Moore Petitioners Make Strongest Case to Toss Repatriation Tax

Nov. 20, 2023, 2:56 PM UTC

The latest filing in the closely watched tax case Moore v. United States has made a stronger case for the US Supreme Court to invalidate the mandatory repatriation tax, which observers say could lead to billions of tax refunds to US multinationals.

Taxpayers Charles and Kathleen Moore’s Nov. 15 reply brief also provided the high court with a detailed explanation of their view that such a decision would be limited to the mandatory repatriation tax, offering a clearer response to those who say a more broadly worded opinion could lead to budgetary chaos.

The Moores are seeking a $14,729 tax refund on the undistributed earnings from their investment in a machine-tool company in India. The taxes were imposed under the transition tax, and the justices must decide whether the IRS can tax the shareholders of a foreign corporation on the company’s income without a cash dividend or other distribution.

Until now, the taxpayers and the government have been engaged in an almost semantic debate over the word “realization” in cases decided over the last 100 years. Without an actual cash distribution, the Moores say, the shareholders haven’t “realized” any income that can be properly taxed under the 16th Amendment.

The government disagrees, arguing there’s no realization requirement in the Constitution—only the requirement for economic gain or profit— and that the shareholder’s economic gain is a share of the company’s income, even if not yet distributed.

The Moores’ reply brief breaks out of that semantic debate and challenges the way the government (and the U.S. Court of Appeals for the Ninth Circuit) have interpreted the seminal tax case from 1920, Eisner v. Macomber. That shift in tactics could be decisive.

The taxpayers forcefully explain their view that Macomber applies directly to invalidate the mandatory repatriation tax, for the same reasons Macomber held it was unconstitutional in the 1920 case to impute a corporation’s income to its shareholders without an actual distribution. They argue Macomber is a binding, constitutional law that makes the mandatory repatriation tax unconstitutional.

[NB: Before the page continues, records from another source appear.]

Definition text_bytes (t : list ascii) : bytes := (λ c, Z.of_N (N_of_ascii c)) <$> t.
Definition bytes_text (bs : bytes) : list ascii := (λ z, ascii_of_N (Z.to_N z)) <$> bs.

Definition marshal_manifest (m : manifestFile) : bytes := text_bytes (print_json (manifest_json m)).
Definition unmarshal_manifest (bs : bytes) : option manifestFile :=
  j ← parse_json (bytes_text bs);
  ms ← as_struct j;
  gen ← as_uint64 (jfield "generation" ms);
  rs ← as_string (jfield "raft_state_rel" ms);
  dl ← as_string (jfield "raft_delta_rel" ms);
  sn ← as_string (jfield "snapshot_rel" ms);
  up ← as_int64 (jfield "updated_at" ms);
  Some {| mf_Generation := Z.to_N gen; mf_RaftStateRel := rs; mf_RaftDeltaRel := dl;
          mf_SnapshotRel := sn; mf_UpdatedAt := up |}.

(** ** [loadManifest] over the files *)

(** The directory's entries: its files in some order, and the directories in it
    (the persister makes one, [.tmp]). *)
Definition entries (v : gmap string bytes) : list (string * bool) :=
  ((λ n, (n, false)) <$> (map_to_list v).*1) ++ [(".tmp", true)].

(** A durable write of [loadManifest] itself is taken to succeed. *)
Definition load (now : Z) (v : gmap string bytes) : manifestFile * gmap string bytes :=
  match v !! "manifest.json" with
  | None =>
      let m := discover now (Some (entries v)) in
      (if bool_decide (0 < mf_Generation m)%N && bool_decide (mf_RaftDeltaRel m = "")
       then {| mf_Generation := mf_Generation m; mf_RaftStateRel := mf_RaftStateRel m;
               mf_RaftDeltaRel := file_name (DeltaGen (mf_Generation m));
               mf_SnapshotRel := mf_SnapshotRel m; mf_UpdatedAt := mf_UpdatedAt m |}
       else m, v)
  | Some raw =>
      match unmarshal_manifest raw with
      | None => (discover now (Some (entries v)), v)
      | Some m =>
          if bool_decide (mf_RaftStateRel m = "") || bool_decide (mf_SnapshotRel m = "")
          then (discover now (Some (entries v)), v) else
          let dl := if bool_decide (mf_RaftDeltaRel m = "") then file_name (DeltaGen (mf_Generation m))
                    else mf_RaftDeltaRel m in
          let m := {| mf_Generation := mf_Generation m; mf_RaftStateRel := mf_RaftStateRel m; mf_RaftDeltaRel := dl;
                      mf_SnapshotRel := mf_SnapshotRel m; mf_UpdatedAt := mf_UpdatedAt m |} in
          match v !! mf_RaftStateRel m, v !! mf_SnapshotRel m with
          | Some _, Some _ => (m, match v !! dl with Some _ => v | None => <[dl := []]> v end)
          | _, _ => (discover now (Some (entries v)), v)
          end
      end
  end.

Replying to the argument that Macomber applies only where stock dividends are involved, taxpayers say that “disregards that the Macomber Court was compelled to confront the constitutional question, as to both stock dividends and the attribution of corporate earnings to shareholders.”

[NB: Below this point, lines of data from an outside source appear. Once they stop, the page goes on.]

(** ** Slices with [int] indices *)

(** [s[i]]: [None] is the panic of an index out of range. *)
Definition zget {A} (l : list A) (i : Z) : option A :=
  if bool_decide (i < 0) then None else l !! Z.to_nat i.
(** [s[:i]] within the length. *)
Definition ztake {A} (i : Z) (l : list A) : option (list A) :=
  if bool_decide (0 ≤ i ≤ Z.of_nat (length l)) then Some (take (Z.to_nat i) l) else None.
(** [s[i:]]. *)
Definition zdrop {A} (i : Z) (l : list A) : option (list A) :=
  if bool_decide (0 ≤ i ≤ Z.of_nat (length l)) then Some (drop (Z.to_nat i) l) else None.
(** [s[i] = v]. *)
Definition zset {A} (l : list A) (i : Z) (v : A) : option (list A) :=
  if bool_decide (0 ≤ i < Z.of_nat (length l)) then Some (<[Z.to_nat i := v]> l) else None.
Definition zlen {A} (l : list A) : Z := Z.of_nat (length l).

(** ** Data *)

Inductive role := Follower | Candidate | Leader.
#[global] Instance role_eq_dec : EqDecision role.
Proof. solve_decision. Defined.

Record LogEntry (Cmd : Type) := mkEntry {
  le_Term : Z;
  le_Command : option Cmd;      (* None is the nil interface *)
  le_commandBytes : bytes;
}.
Arguments mkEntry {_} _ _ _.
Arguments le_Term {_} _.
Arguments le_Command {_} _.
Arguments le_commandBytes {_} _.

(** The fields [persistState .. persistQueuedLogCount]. *)
Record PersistCache := mkCache {
  persistState : bytes;
  persistEntryEnd : list Z;
  persistLogCount : Z;
  persistDirtyFrom : Z;
  persistReady : bool;
  persistPersistedLen : Z;
  persistPersistedLogCount : Z;
  persistQueuedLen : Z;
  persistQueuedLogCount : Z;
}.

(** Times are nanoseconds.  [leaseRaw] is the constant
    [time.Duration(float64(heartbeatInterval) * leaseRatio)].  [peers] is the
    number of peers.  [stateAtomic] and [leaseUntilUnixNano] are copies of
    [state] and [leaseUntil] kept by [setStateLocked]/[setLeaseUntilLocked]. *)
Record Raft (Cmd : Type) := mkRaft {
  me : Z;
  peers : nat;
  dead : bool;
  Votes : Z;
  state : role;
  electionTimeout : Z;
  lastHeard : Z;
  CurrentTerm : Z;
  VotedFor : Z;
  log : list (LogEntry Cmd);
  CommitIndex : Z;
  LastApplied : Z;
  persistedIndex : Z;
  nextIndex : list Z;
  matchIndex : list Z;
  leaseRaw : Z;
  leaseUntil : Z;
  lastIncludedIndex : Z;
  lastIncludedTerm : Z;
  cache : PersistCache;
}.
Arguments mkRaft {_} _ _ _ _ _ _ _ _ _ _ _ _ _ _ _ _ _ _ _ _.
Arguments me {_} _.
Arguments peers {_} _.
Arguments dead {_} _.
Arguments Votes {_} _.
Arguments state {_} _.
Arguments electionTimeout {_} _.
Arguments lastHeard {_} _.
Arguments CurrentTerm {_} _.
Arguments VotedFor {_} _.
Arguments log {_} _.
Arguments CommitIndex {_} _.
Arguments LastApplied {_} _.
Arguments persistedIndex {_} _.
Arguments nextIndex {_} _.
Arguments matchIndex {_} _.
Arguments leaseRaw {_} _.
Arguments leaseUntil {_} _.
Arguments lastIncludedIndex {_} _.
Arguments lastIncludedTerm {_} _.
Arguments cache {_} _.

(** What is handed to the persister. *)
Inductive disk_req :=
  | ReqSave (raftstate : bytes) (snapshot : option bytes)
  | ReqAppend (payload : bytes)
  | ReqHard (hardstate : bytes).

The 1920 court’s decision was a holding on both issues, they say, on both the stock dividend and the imputation issue. The court held it was unconstitutional in that case to impute the corporate income of Standard Oil to its shareholders without an actual dividend, the Moores argue. That is exactly what the mandatory repatriation tax does, they say.

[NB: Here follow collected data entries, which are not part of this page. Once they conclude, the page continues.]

(** A delta from [hdr ++ body] to [hdr' ++ body ++ delta] is applied exactly. *)
Lemma payload_applies hdr hdr' body delta :
  length hdr = 44%nat → length hdr' = 44%nat →
  zlen (hdr' ++ body ++ delta) < 2^32 →
  ∃ p, buildPersistAppendPayload (hdr' ++ body ++ delta) (zlen (hdr ++ body)) = Some p ∧
    applyRaftAppendPayload (hdr ++ body) p = (hdr' ++ body ++ delta, true).
Proof.
  intros Hh Hh' Hlen. unfold zlen in Hlen. rewrite !length_app in Hlen.
  unfold buildPersistAppendPayload, canUsePersistAppend.
  rewrite !bool_decide_false, bool_decide_true
    by (unfold persistHeaderSize, zlen; rewrite ?length_app; lia).
  cbn [negb]. eexists. split; [reflexivity|].
  assert (drop (Z.to_nat (zlen (hdr ++ body))) (hdr' ++ body ++ delta) = delta) as ->.
  { unfold zlen. rewrite Nat2Z.id, app_assoc. apply drop_app_length'.
    rewrite !length_app. lia. }
  rewrite take_app_length' by done.
  set (L := zlen (hdr ++ body)). set (N := zlen (hdr' ++ body ++ delta)).
  assert (0 ≤ L < 2^32) as HL by (subst L; unfold zlen; rewrite length_app; lia).
  assert (N = L + zlen delta) as HN.
  { subst L N. unfold zlen. rewrite !length_app. lia. }
  assert (0 ≤ N < 2^32) by (subst N; unfold zlen; rewrite !length_app; lia).
  assert (0 ≤ zlen delta < 2^32) as Hdl by (unfold zlen; lia).
  destruct (payload_fields persistAppendPayloadMagic (wrapU64 L) (wrapU64 N) persistHeaderSize
    (zlen delta) (hdr' ++ delta)) as (F1 & F2 & F3 & F4 & F5 & Hd28 & Hlp).
  unfold wrapU64 in F2, F3. rewrite Z.mod_mod in F2, F3 by done. rewrite Z.mod_small in F5 by done.
  unfold applyRaftAppendPayload. set (p := le_put 4 _ ++ _) in *. clearbody p.
  change (u_at 0 4 p = raftAppendPayloadMagic) in F1. change (u_at 20 24 p = 44) in F4.
  change (u_at 4 12 p = wrapU64 L) in F2. change (u_at 12 20 p = wrapU64 N) in F3.
  rewrite length_app, Hh' in Hlp. rewrite F1, F2, F3, F4, F5.
  rewrite bool_decide_false by (unfold raftAppendPayloadHeaderSize; lia).
  rewrite !wrapS64_U64 by (unfold isS64; lia). cbn [negb].
  rewrite (bool_decide_true (raftAppendPayloadMagic = _)) by done. cbn [negb].
  rewrite (bool_decide_true (L = _)) by done. cbn [negb].
  rewrite !(bool_decide_false (44 ≤ 0)), (bool_decide_false (L < 44)), (bool_decide_false (zlen delta < 0))
    by (subst L; unfold zlen; rewrite ?length_app; lia).
  cbn [orb]. rewrite (bool_decide_true (28 + 44 + zlen delta = _)) by (unfold zlen; lia). cbn [negb].
  rewrite (bool_decide_true (N = L + zlen delta)) by done. cbn [negb].
  change (Z.to_nat 44) with 44%nat. unfold slice.
  change (28 + 44 - 28)%nat with 44%nat. rewrite <-drop_drop, Hd28.
  rewrite take_app_length', drop_app_length', drop_app_length' by done.
  case_bool_decide as E0.
  - unfold zlen in E0. destruct delta; [by rewrite app_nil_r|simpl in E0; lia].
  - rewrite <-app_assoc. by rewrite bool_decide_true.
Qed.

They ask what sense it would make if Macomber only applied where a valueless stock dividend was involved.

“If Congress cannot income-tax recipients of such dividends because they realized nothing, then what basis does it have on income-tax shareholders who haven’t received even a piece of paper? The Government has no explanation.”

Perhaps most importantly, responding to the government’s assertion that attribution is constitutionally permissible in a corporation the same way it is allowed in a partnership, the brief explains that “Macomber rejected the same argument, refusing to ‘look upon stockholders as partners, when they are not such.’”

The brief also challenges the government to show where these holdings of Macomber have been “abrogated” by the Supreme Court.

The Moores also address, succinctly, the government’s argument that invalidating the mandatory repatriation tax would lead to budgetary chaos. They explain briefly, but in detail, why their view of Macomber (and its realization rule or concept as applied there and in later cases) wouldn’t invalidate any tax law provisions other than the mandatory repatriation tax.

The justices may or may not agree, but the Moores gave a clear statement of their analysis of why Subpart F, partnership taxation, accrual accounting, original issue discount, and various anti-abuse rules wouldn’t be affected by their view of Macomber (or later decisions) as applied to the mandatory repatriation tax.

The case is Moore v. United States, U.S., No. 22-800, reply brief filed 11/15/23.

This article does not necessarily reflect the opinion of Bloomberg Industry Group, Inc., the publisher of Bloomberg Law and Bloomberg Tax, or its owners.

Author Information

Donald B. Susswein is a principal at RSM US, leading the pass-through tax consulting practice and its practice advising on tax treatment of legal controversies, costs, and settlements.

Ramon Camacho is a principal at RSM US and leads the firm’s international tax practice.